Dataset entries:
• • •
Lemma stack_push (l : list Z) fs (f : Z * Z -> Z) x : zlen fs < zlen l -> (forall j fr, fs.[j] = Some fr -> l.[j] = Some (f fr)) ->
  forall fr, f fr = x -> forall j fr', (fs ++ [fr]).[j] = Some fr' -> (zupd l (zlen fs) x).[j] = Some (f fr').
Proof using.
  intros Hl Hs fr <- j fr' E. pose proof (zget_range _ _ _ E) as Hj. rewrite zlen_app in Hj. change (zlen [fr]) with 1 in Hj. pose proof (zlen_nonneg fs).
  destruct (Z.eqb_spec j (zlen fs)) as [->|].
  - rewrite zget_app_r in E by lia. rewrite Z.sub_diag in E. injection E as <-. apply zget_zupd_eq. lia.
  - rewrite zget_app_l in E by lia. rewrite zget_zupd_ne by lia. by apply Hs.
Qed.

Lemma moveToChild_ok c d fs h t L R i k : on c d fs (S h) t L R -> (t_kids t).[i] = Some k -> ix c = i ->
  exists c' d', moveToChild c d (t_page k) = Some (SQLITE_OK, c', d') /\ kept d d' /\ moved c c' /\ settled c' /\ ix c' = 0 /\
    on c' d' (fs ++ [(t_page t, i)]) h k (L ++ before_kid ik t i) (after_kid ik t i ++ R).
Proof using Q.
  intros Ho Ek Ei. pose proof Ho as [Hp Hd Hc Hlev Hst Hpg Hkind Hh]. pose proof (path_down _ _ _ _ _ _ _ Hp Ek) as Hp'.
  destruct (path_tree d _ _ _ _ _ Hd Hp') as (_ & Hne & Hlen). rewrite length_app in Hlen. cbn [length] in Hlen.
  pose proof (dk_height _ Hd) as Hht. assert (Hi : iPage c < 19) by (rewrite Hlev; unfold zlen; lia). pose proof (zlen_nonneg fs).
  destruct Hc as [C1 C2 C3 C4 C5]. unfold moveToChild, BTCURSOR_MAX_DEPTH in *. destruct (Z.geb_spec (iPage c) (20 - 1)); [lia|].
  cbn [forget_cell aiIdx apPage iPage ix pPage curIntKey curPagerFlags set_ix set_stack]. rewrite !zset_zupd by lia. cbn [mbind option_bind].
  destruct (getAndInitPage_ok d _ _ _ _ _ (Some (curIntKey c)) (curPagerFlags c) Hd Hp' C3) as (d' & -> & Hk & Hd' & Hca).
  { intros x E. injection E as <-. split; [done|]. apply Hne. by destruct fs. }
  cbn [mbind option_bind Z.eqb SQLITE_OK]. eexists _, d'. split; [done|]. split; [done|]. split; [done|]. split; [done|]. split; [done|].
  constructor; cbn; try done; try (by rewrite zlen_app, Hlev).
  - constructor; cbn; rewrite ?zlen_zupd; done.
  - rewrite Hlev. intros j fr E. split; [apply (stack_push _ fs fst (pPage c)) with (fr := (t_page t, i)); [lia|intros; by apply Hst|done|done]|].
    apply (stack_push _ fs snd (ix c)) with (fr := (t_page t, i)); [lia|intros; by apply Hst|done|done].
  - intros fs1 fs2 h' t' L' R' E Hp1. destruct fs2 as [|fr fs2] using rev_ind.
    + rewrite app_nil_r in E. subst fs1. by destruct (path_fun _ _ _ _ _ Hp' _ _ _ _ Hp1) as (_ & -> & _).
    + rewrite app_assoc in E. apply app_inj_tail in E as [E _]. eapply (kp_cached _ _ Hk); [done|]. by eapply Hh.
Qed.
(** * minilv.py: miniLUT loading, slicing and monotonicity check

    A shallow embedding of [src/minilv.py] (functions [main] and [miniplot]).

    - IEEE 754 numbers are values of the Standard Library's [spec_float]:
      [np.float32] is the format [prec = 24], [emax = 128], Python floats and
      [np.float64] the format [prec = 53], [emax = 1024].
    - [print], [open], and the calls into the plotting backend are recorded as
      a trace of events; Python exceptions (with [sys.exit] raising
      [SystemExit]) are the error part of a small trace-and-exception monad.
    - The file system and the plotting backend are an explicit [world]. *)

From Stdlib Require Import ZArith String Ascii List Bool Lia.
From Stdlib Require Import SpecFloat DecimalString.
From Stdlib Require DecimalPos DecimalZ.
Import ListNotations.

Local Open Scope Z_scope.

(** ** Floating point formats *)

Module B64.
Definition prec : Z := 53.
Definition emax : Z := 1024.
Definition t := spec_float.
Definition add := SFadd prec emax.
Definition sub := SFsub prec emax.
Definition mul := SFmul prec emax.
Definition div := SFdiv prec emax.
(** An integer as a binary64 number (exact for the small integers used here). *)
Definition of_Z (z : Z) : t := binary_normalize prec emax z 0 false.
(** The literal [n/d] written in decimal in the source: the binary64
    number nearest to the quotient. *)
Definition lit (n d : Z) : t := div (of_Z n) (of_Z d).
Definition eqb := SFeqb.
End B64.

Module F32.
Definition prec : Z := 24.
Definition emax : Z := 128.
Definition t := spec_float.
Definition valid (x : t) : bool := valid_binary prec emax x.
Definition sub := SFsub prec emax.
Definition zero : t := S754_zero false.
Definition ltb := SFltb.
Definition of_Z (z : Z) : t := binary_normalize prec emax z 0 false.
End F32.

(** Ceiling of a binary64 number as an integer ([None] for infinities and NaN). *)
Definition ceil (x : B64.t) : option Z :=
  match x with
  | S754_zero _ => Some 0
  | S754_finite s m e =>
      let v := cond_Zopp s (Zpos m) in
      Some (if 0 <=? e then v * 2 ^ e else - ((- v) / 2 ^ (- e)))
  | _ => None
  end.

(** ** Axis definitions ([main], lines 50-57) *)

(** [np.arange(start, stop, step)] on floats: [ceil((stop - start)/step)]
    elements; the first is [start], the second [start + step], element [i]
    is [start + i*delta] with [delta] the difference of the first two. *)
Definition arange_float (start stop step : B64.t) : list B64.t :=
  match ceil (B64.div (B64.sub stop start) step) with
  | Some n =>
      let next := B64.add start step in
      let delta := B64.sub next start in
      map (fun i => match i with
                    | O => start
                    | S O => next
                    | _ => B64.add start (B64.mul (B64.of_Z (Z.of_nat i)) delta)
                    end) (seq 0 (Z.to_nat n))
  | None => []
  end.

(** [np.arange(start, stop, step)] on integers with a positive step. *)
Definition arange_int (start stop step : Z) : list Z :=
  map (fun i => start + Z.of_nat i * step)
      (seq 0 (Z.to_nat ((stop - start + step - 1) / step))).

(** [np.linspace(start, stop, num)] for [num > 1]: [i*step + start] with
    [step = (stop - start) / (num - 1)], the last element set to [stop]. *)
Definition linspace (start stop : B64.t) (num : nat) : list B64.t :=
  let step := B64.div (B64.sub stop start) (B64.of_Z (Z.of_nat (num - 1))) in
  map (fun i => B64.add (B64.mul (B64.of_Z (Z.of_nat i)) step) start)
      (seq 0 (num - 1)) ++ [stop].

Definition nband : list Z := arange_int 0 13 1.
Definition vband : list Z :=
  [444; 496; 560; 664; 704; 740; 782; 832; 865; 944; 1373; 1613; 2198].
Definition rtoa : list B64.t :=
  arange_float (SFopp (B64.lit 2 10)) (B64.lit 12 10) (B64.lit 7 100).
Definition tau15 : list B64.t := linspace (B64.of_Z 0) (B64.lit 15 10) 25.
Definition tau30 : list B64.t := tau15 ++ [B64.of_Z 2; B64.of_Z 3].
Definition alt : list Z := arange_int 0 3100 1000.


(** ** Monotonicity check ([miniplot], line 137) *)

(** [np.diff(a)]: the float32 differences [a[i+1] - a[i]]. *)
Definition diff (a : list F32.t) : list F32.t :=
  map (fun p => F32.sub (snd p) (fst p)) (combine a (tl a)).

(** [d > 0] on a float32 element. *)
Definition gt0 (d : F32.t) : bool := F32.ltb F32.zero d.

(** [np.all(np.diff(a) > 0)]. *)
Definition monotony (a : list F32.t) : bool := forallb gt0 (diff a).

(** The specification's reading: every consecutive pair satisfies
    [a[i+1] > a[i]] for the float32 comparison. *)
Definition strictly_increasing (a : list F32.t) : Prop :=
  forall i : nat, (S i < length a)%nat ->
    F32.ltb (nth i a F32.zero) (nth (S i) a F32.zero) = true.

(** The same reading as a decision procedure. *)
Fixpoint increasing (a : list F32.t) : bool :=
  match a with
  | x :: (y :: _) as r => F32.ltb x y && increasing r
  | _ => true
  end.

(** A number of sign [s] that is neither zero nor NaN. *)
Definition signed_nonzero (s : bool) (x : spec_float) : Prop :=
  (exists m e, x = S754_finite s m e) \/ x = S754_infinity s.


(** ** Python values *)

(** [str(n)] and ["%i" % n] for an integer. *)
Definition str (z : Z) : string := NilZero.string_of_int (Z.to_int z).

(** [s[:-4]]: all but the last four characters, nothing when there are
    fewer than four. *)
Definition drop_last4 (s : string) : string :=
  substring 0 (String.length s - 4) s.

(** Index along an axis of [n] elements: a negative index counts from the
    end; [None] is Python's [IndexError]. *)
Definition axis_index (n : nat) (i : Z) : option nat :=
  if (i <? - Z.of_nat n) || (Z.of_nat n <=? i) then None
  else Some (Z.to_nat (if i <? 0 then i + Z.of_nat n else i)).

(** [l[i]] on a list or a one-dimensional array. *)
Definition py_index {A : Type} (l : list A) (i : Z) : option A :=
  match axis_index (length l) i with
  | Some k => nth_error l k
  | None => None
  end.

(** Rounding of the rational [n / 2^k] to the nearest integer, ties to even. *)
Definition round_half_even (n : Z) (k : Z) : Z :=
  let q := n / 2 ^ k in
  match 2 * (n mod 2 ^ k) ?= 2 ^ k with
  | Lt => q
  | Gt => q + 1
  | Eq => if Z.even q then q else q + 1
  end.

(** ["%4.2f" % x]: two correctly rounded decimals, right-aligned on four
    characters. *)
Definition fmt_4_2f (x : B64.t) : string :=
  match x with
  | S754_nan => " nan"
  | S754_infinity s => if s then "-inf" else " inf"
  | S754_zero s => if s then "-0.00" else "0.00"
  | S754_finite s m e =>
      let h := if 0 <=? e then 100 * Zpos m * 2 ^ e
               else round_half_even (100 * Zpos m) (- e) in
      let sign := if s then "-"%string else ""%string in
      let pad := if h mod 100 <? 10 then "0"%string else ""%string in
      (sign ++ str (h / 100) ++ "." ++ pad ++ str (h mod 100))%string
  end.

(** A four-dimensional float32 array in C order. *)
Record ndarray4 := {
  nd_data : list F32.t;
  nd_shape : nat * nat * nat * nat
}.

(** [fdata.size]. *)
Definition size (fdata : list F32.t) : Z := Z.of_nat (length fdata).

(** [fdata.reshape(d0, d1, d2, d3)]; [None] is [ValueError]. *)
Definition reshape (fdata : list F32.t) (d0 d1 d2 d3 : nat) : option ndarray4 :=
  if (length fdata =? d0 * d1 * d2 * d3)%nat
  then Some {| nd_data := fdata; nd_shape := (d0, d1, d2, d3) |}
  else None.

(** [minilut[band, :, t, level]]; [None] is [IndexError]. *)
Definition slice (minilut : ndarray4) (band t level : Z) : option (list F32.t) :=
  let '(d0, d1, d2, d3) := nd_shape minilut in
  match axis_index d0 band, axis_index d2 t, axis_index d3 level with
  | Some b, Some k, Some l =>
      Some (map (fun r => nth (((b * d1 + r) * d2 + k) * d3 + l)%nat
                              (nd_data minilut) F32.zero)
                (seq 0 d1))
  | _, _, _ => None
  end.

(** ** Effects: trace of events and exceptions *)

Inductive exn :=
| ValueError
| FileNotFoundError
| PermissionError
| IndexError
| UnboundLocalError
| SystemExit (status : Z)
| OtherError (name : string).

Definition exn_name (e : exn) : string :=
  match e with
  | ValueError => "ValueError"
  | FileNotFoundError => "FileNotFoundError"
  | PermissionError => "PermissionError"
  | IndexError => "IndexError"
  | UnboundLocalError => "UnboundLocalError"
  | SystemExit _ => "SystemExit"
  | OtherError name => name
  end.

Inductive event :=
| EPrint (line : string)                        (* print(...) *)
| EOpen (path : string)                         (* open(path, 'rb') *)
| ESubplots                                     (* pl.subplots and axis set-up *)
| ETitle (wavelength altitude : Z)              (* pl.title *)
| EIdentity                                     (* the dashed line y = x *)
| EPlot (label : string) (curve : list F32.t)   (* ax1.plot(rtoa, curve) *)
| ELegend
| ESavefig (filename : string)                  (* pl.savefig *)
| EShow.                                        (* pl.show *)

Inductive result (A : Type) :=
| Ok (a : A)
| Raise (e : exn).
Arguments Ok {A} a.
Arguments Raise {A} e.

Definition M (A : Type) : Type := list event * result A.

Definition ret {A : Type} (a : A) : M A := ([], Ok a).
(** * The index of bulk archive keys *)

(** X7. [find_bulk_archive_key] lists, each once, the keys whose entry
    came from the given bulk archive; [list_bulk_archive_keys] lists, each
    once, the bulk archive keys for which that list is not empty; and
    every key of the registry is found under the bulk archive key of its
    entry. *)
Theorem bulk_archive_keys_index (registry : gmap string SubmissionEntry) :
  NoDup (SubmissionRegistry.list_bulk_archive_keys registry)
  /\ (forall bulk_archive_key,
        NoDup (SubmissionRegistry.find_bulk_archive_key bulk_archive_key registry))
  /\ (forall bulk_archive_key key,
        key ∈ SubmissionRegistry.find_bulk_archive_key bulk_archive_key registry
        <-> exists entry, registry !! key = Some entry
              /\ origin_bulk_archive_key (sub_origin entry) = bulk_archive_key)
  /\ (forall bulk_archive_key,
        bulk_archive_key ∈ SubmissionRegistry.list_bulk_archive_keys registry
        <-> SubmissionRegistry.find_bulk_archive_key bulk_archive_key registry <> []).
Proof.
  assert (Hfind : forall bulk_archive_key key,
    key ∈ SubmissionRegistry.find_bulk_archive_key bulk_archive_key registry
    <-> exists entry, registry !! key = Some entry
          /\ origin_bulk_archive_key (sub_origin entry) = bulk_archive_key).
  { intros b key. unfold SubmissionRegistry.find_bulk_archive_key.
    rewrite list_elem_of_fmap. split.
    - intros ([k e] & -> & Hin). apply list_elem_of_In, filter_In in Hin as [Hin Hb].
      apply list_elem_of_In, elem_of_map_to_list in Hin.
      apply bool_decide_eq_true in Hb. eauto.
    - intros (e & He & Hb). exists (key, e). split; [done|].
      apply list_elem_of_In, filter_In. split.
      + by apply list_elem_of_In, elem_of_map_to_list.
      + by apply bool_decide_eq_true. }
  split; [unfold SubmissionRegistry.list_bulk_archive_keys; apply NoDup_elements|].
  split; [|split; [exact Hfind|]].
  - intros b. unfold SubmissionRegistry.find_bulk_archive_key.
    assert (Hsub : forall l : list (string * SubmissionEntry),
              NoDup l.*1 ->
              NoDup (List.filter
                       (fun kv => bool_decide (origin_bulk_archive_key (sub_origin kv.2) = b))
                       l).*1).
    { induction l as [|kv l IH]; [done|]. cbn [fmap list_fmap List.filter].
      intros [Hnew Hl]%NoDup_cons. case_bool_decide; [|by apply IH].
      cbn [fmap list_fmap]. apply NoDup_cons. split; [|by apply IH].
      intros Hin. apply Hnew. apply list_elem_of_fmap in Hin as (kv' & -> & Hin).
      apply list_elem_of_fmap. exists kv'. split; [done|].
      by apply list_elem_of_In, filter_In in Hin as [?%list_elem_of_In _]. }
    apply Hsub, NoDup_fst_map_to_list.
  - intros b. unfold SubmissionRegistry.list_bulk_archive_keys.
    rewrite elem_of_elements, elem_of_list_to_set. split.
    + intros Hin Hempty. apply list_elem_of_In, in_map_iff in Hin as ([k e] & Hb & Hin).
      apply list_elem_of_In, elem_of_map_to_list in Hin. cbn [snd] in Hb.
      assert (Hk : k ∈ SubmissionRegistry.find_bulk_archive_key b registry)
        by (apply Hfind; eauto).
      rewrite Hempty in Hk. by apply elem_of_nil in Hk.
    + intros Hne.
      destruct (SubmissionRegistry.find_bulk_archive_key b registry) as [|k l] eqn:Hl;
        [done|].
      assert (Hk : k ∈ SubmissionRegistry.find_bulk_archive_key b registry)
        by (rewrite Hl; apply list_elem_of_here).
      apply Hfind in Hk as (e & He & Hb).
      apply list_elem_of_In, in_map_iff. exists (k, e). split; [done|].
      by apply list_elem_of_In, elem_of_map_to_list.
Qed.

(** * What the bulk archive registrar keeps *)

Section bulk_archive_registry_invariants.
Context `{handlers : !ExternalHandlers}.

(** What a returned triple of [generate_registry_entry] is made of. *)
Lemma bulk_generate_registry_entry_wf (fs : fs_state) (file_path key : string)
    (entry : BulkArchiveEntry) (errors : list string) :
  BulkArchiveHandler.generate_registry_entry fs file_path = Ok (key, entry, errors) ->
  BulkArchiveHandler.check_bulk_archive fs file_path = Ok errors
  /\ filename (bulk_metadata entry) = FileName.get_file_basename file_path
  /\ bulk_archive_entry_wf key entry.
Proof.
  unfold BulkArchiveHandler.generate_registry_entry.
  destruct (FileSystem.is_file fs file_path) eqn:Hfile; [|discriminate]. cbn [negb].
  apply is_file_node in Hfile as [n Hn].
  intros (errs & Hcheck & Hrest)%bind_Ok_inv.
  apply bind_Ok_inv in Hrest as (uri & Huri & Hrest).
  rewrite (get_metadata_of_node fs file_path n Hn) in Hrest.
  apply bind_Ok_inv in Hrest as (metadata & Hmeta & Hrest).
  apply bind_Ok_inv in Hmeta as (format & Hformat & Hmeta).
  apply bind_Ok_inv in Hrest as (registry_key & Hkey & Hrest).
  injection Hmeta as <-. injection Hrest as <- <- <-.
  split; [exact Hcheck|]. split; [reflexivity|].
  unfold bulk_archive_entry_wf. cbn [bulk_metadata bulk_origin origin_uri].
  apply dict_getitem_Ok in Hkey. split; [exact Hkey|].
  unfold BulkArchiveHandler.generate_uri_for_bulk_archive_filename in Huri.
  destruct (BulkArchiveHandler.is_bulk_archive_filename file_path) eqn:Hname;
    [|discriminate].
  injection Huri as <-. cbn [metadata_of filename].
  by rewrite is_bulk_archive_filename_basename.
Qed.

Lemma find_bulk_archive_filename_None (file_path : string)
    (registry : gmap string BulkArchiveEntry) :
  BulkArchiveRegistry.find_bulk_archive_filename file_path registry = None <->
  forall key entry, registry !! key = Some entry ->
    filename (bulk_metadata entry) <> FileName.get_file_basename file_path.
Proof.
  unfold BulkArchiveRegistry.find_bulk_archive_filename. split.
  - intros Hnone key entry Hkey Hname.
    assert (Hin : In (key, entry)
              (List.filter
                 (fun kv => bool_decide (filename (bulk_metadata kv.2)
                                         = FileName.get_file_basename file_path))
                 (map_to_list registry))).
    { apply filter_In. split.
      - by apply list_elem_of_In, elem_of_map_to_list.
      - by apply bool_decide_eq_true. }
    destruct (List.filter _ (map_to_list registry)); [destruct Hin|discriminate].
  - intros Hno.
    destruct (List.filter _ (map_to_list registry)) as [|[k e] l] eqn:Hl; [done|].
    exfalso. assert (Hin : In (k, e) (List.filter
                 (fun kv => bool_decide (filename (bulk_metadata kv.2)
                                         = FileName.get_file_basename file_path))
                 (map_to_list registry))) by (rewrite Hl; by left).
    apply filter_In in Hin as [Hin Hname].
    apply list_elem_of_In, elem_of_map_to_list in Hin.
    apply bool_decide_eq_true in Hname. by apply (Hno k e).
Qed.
• • •
Select every line in the records above that contains the word "BulkArchiveRegistry".

■ **YOUR RESPONSE**:
  BulkArchiveRegistry.find_bulk_archive_filename file_path registry = None <->
  unfold BulkArchiveRegistry.find_bulk_archive_filename. split.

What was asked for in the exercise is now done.